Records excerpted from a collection
(** The loop over the expected dependencies. *)
Fixpoint check_direct (by_package : gmap Package str) (edges : gset str) (direct : list Package) : result str unit :=
  match direct with
  | [] => Ok tt
  | package :: direct =>
    reference ← ok_or (by_package !! package)
      (lit "SBOM is missing locked runtime dependency " ++ pk_name package ++ lit " " ++ pk_version package);
    if bool_decide (reference ∉ edges) then Err (lit "SBOM root does not depend on " ++ pk_name package) else
    check_direct by_package edges direct
  end.

Definition validate (document : Value) (expected : Inventory) : result str nat :=
  let header := lit "expected a CycloneDX 1.6 document with a positive revision" in
  format ← text document (lit "bomFormat");
  if bool_decide (format <> lit "CycloneDX") then Err header else
  version ← text document (lit "specVersion");
  if bool_decide (version <> lit "1.6") then Err header else
  if negb (is_some_and (jv_get document (lit "version") ≫= jv_u64) (fun value => negb (value =? 0))) then Err header else
  components ← array document (lit "components");
  if (length components <? 2)%nat then Err (lit "SBOM must contain the atx root and non-empty dependencies") else
  '(references, by_package) ← collect_components expected components ∅ ∅;
  root_ref ← ok_or (by_package !! iv_root expected) (lit "SBOM is missing the expected atx version");
  dependencies ← array document (lit "dependencies");
  graph ← collect_graph references dependencies ∅;
  edges ← ok_or (graph !! root_ref) (lit "SBOM has no root dependency graph");
  if negb (size edges =? size (iv_direct expected))%nat
  then Err (lit "SBOM root dependency set differs from the default runtime graph") else
  _ ← check_direct by_package edges (btree_packages (iv_direct expected));
  Ok (size by_package).

(** ** What a valid bill is

    The same document, read without the order of the checks: the components
    with the packages that they name, and the nodes with their edges. *)

(** A component: its reference, and its package unless it is a file. *)
Definition component_ok (expected : Inventory) (component : Value) (item : str * option Package) : Prop :=
  text component (lit "bom-ref") = Ok item.1 /\
  match item.2 with
  | None => jv_get component (lit "type") ≫= jv_str = Some (lit "file") /\ is_ok (text component (lit "name")) = true
  | Some p =>
    jv_get component (lit "type") ≫= jv_str <> Some (lit "file") /\ package component = Ok p /\
    p ∈ iv_locked expected /\ text component (lit "purl") = Ok (package_url p)
  end.

(** The packages of the components with their references. *)
Definition cargo (items : list (str * option Package)) : list (Package * str) :=
  omap (fun item => p ← item.2; Some (p, item.1)) items.

Definition edge_ok (value : Value) (edge : str) : Prop := jv_str value = Some edge /\ printable edge = true.

Definition node_ok (dependency : Value) (node : str * list str) : Prop :=
  text dependency (lit "ref") = Ok node.1 /\
  exists values, array dependency (lit "dependsOn") = Ok values /\ Forall2 edge_ok values node.2.

Record bill_ok (document : Value) (expected : Inventory) (count : nat) : Prop := mk_bill_ok {
  bl_format : text document (lit "bomFormat") = Ok (lit "CycloneDX");
  bl_spec : text document (lit "specVersion") = Ok (lit "1.6");
  bl_version : exists v, jv_get document (lit "version") ≫= jv_u64 = Some v /\ v <> 0;
  bl_content : exists components items dependencies nodes root_ref edges,
    (** every component is a file or a locked package under its URL; references
        and packages are not repeated *)
    array document (lit "components") = Ok components /\ (2 <= length components)%nat /\
    Forall2 (component_ok expected) components items /\ NoDup items.*1 /\ NoDup (cargo items).*1 /\
    count = length (cargo items) /\
    (** the edges of every node lead to other components *)
    array document (lit "dependencies") = Ok dependencies /\ Forall2 node_ok dependencies nodes /\
    NoDup nodes.*1 /\
    Forall (fun node => node.1 ∈ items.*1 /\ NoDup node.2 /\ Forall (fun e => e ∈ items.*1 /\ e <> node.1) node.2) nodes /\
    (** the edges of the root are exactly its locked runtime dependencies *)
    (iv_root expected, root_ref) ∈ cargo items /\ (root_ref, edges) ∈ nodes /\
    (forall p, p ∈ iv_direct expected -> exists r, (p, r) ∈ cargo items) /\
    (forall r, r ∈ edges <-> exists p, p ∈ iv_direct expected /\ (p, r) ∈ cargo items)
}.

(** ** The loops *)

Lemma text_ok value key t : text value key = Ok t <-> jv_get value key ≫= jv_str = Some t /\ printable t = true.
Proof.
  unfold text. destruct (jv_get value key ≫= jv_str) as [s|]; [|by split; [|intros [? _]]].
  destruct (printable s) eqn:E; split; [by intros [= <-]|by intros [[= <-] _]|done|]. intros [[= <-] ?]. congruence.
Qed.

Lemma cargo_package r p items : cargo ((r, Some p) :: items) = (p, r) :: cargo items. Proof. done. Qed.
Lemma cargo_file r items : cargo ((r, None) :: items) = cargo items. Proof. done. Qed.

Lemma cargo_refs items : (cargo items).*2 ⊆ items.*1.
Proof.
  induction items as [|[r [p|]] items IH]; [done|..]; rewrite ?cargo_package, ?cargo_file, ?fmap_cons; intros t Ht.
  - apply elem_of_cons in Ht as [->|Ht]; [by left|right; by apply IH].
  - right. by apply IH.
Qed.

Lemma cargo_nodup_refs items : NoDup items.*1 -> NoDup (cargo items).*2.
Proof.
  induction items as [|[r [p|]] items IH]; [constructor|..]; rewrite ?cargo_package, ?cargo_file, ?fmap_cons, ?NoDup_cons;
    intros [Hr Hnd]; [|by apply IH].
  split; [|by apply IH]. intros Hin. by apply Hr, cargo_refs.
Qed.

(** Elements that are inserted one by one, each new. *)
Definition new_in (l : list str) (s : gset str) : Prop := NoDup l /\ forall x, x ∈ l -> x ∉ s.

Lemma new_in_cons x l s : new_in (x :: l) s <-> (x ∉ s) /\ new_in l ({[x]} ∪ s).
Proof.
  unfold new_in. rewrite NoDup_cons. setoid_rewrite elem_of_cons. split.
  - intros [[Hx Hl] Hs]. split; [by apply Hs; left|]. split; [done|]. intros y Hy [->%elem_of_singleton|Hin]%elem_of_union; [done|].
    by apply (Hs y); [right|].
  - intros (Hx & Hl & Hs). split; [split; [|done]|].
    + intros Hin. apply (Hs x Hin), elem_of_union. left. by apply elem_of_singleton.
    + intros y [->|Hy]; [done|]. intros Hin. apply (Hs y Hy), elem_of_union. by right.
Qed.

Lemma set_insert_step {A} `{Countable A} (x : A) (l : list A) (s : gset A) :
  list_to_set (x :: l) ∪ s = list_to_set l ∪ ({[x]} ∪ s).
Proof. by rewrite list_to_set_cons, (comm_L (∪) {[x]}), <- (assoc_L (∪)). Qed.

Definition new_keys {K A} `{Countable K} (l : list (K * A)) (m : gmap K A) : Prop :=
  NoDup l.*1 /\ forall k, k ∈ l.*1 -> m !! k = None.

Lemma new_keys_cons {K A} `{Countable K} k a (l : list (K * A)) m :
  new_keys ((k, a) :: l) m <-> m !! k = None /\ new_keys l (<[k := a]> m).
Proof.
  unfold new_keys. cbn [fmap list_fmap fst]. rewrite NoDup_cons. setoid_rewrite elem_of_cons. split.
  - intros [[Hk Hl] Hm]. split; [by apply Hm; left|]. split; [done|]. intros q Hq.
    rewrite lookup_insert_ne by (by intros ->). apply Hm. by right.
  - intros (Hk & Hl & Hm). split; [split; [|done]|].
    + intros Hin%Hm. by rewrite lookup_insert_eq in Hin.
    + intros q [->|Hq]; [done|]. apply Hm in Hq as Hn. destruct (decide (k = q)) as [->|Hne]; [done|].
      by rewrite lookup_insert_ne in Hn.
Qed.

Lemma map_insert_step {K A} `{Countable K} k a (l : list (K * A)) (m : gmap K A) :
  new_keys ((k, a) :: l) m -> list_to_map ((k, a) :: l) ∪ m = list_to_map l ∪ <[k := a]> m.
Proof.
  intros [[Hk _]%NoDup_cons _]. cbn [list_to_map foldr]. rewrite <- insert_union_l. apply insert_union_r.
  by apply not_elem_of_list_to_map_1.
Qed.

Lemma collect_components_ok expected components references by_package references' by_package' :
  collect_components expected components references by_package = Ok (references', by_package') <->
  exists items, Forall2 (component_ok expected) components items /\
    new_in items.*1 references /\ new_keys (cargo items) by_package /\
    references' = list_to_set items.*1 ∪ references /\ by_package' = list_to_map (cargo items) ∪ by_package.
Proof.
  revert references by_package references' by_package'.
  induction components as [|c components IH]; intros references by_package references' by_package'.
  { cbn [collect_components]. split.
    - intros [= <- <-]. exists []. cbn. rewrite (left_id_L ∅ (∪)), (left_id_L ∅ (∪)).
      split_and!; try done; split; try constructor; by intros ? ?%elem_of_nil.
    - intros (items & Hf & _ & _ & -> & ->). apply Forall2_nil_inv_l in Hf as ->. cbn.
      by rewrite (left_id_L ∅ (∪)), (left_id_L ∅ (∪)). }
  cbn [collect_components]. rewrite bind_ok. split.
  - intros (reference & Href & Hrest). case_bool_decide as Hnew; [done|]. case_bool_decide as Hfile.
    + apply bind_ok in Hrest as (name & Hname & Hrest). apply IH in Hrest as (items & Hf & Hr & Hk & -> & ->).
      exists ((reference, None) :: items). rewrite cargo_file, fmap_cons, new_in_cons, set_insert_step. split_and!; try done.
      constructor; [|done]. split; [done|]. split; [done|]. by rewrite Hname.
    + apply bind_ok in Hrest as (p & Hp & Hrest). case_bool_decide as Hl; [done|]. apply bind_ok in Hrest as (purl & Hurl & Hrest).
      case_bool_decide as Hu; [done|]. destruct (by_package !! p) eqn:Ep; [done|]. cbn [is_some] in Hrest.
      apply IH in Hrest as (items & Hf & Hr & Hk & -> & ->). exists ((reference, Some p) :: items).
      assert (new_keys (cargo ((reference, Some p) :: items)) by_package) as Hkeys by (by apply new_keys_cons).
      rewrite fmap_cons, new_in_cons, set_insert_step. rewrite cargo_package in *. split_and!; try done.
      * constructor; [|done]. split; [done|]. cbn [snd]. rewrite Hurl, Hu. by split_and!.
      * symmetry. by apply map_insert_step.
  - intros (items & Hf & Hr & Hk & -> & ->).
    apply Forall2_cons_inv_l in Hf as ([r o] & items' & [Href Hitem] & Hf & ->). exists r. split; [done|].
    rewrite fmap_cons in Hr |- *. cbn [fst] in Hr |- *. rewrite set_insert_step. apply new_in_cons in Hr as [Hr1 Hr2].
    rewrite bool_decide_false by done. destruct o as [p|]; cbn [fst snd] in Hitem.
    + destruct Hitem as (Hfile & Hp & Hl & Hurl). rewrite bool_decide_false by done. rewrite Hp. cbn [mbind result_bind].
      rewrite bool_decide_false by (by intros ?). rewrite Hurl. cbn [mbind result_bind].
      rewrite bool_decide_false by (by intros ?). rewrite cargo_package in *. rewrite map_insert_step by done.
      apply new_keys_cons in Hk as [-> Hk]. cbn [is_some]. apply IH. by exists items'.
    + destruct Hitem as [Hfile Hname]. rewrite bool_decide_true by done.
      destruct (text c (lit "name")) as [name|]; [|done]. cbn [mbind result_bind]. apply IH. by exists items'.
Qed.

» The problem: Quote every line from the beginning of the entries up to and including the line that contains "reference ← ok_or (by_package !! package)".

» Output below:
(** The loop over the expected dependencies. *)
Fixpoint check_direct (by_package : gmap Package str) (edges : gset str) (direct : list Package) : result str unit :=
  match direct with
  | [] => Ok tt
  | package :: direct =>
    reference ← ok_or (by_package !! package)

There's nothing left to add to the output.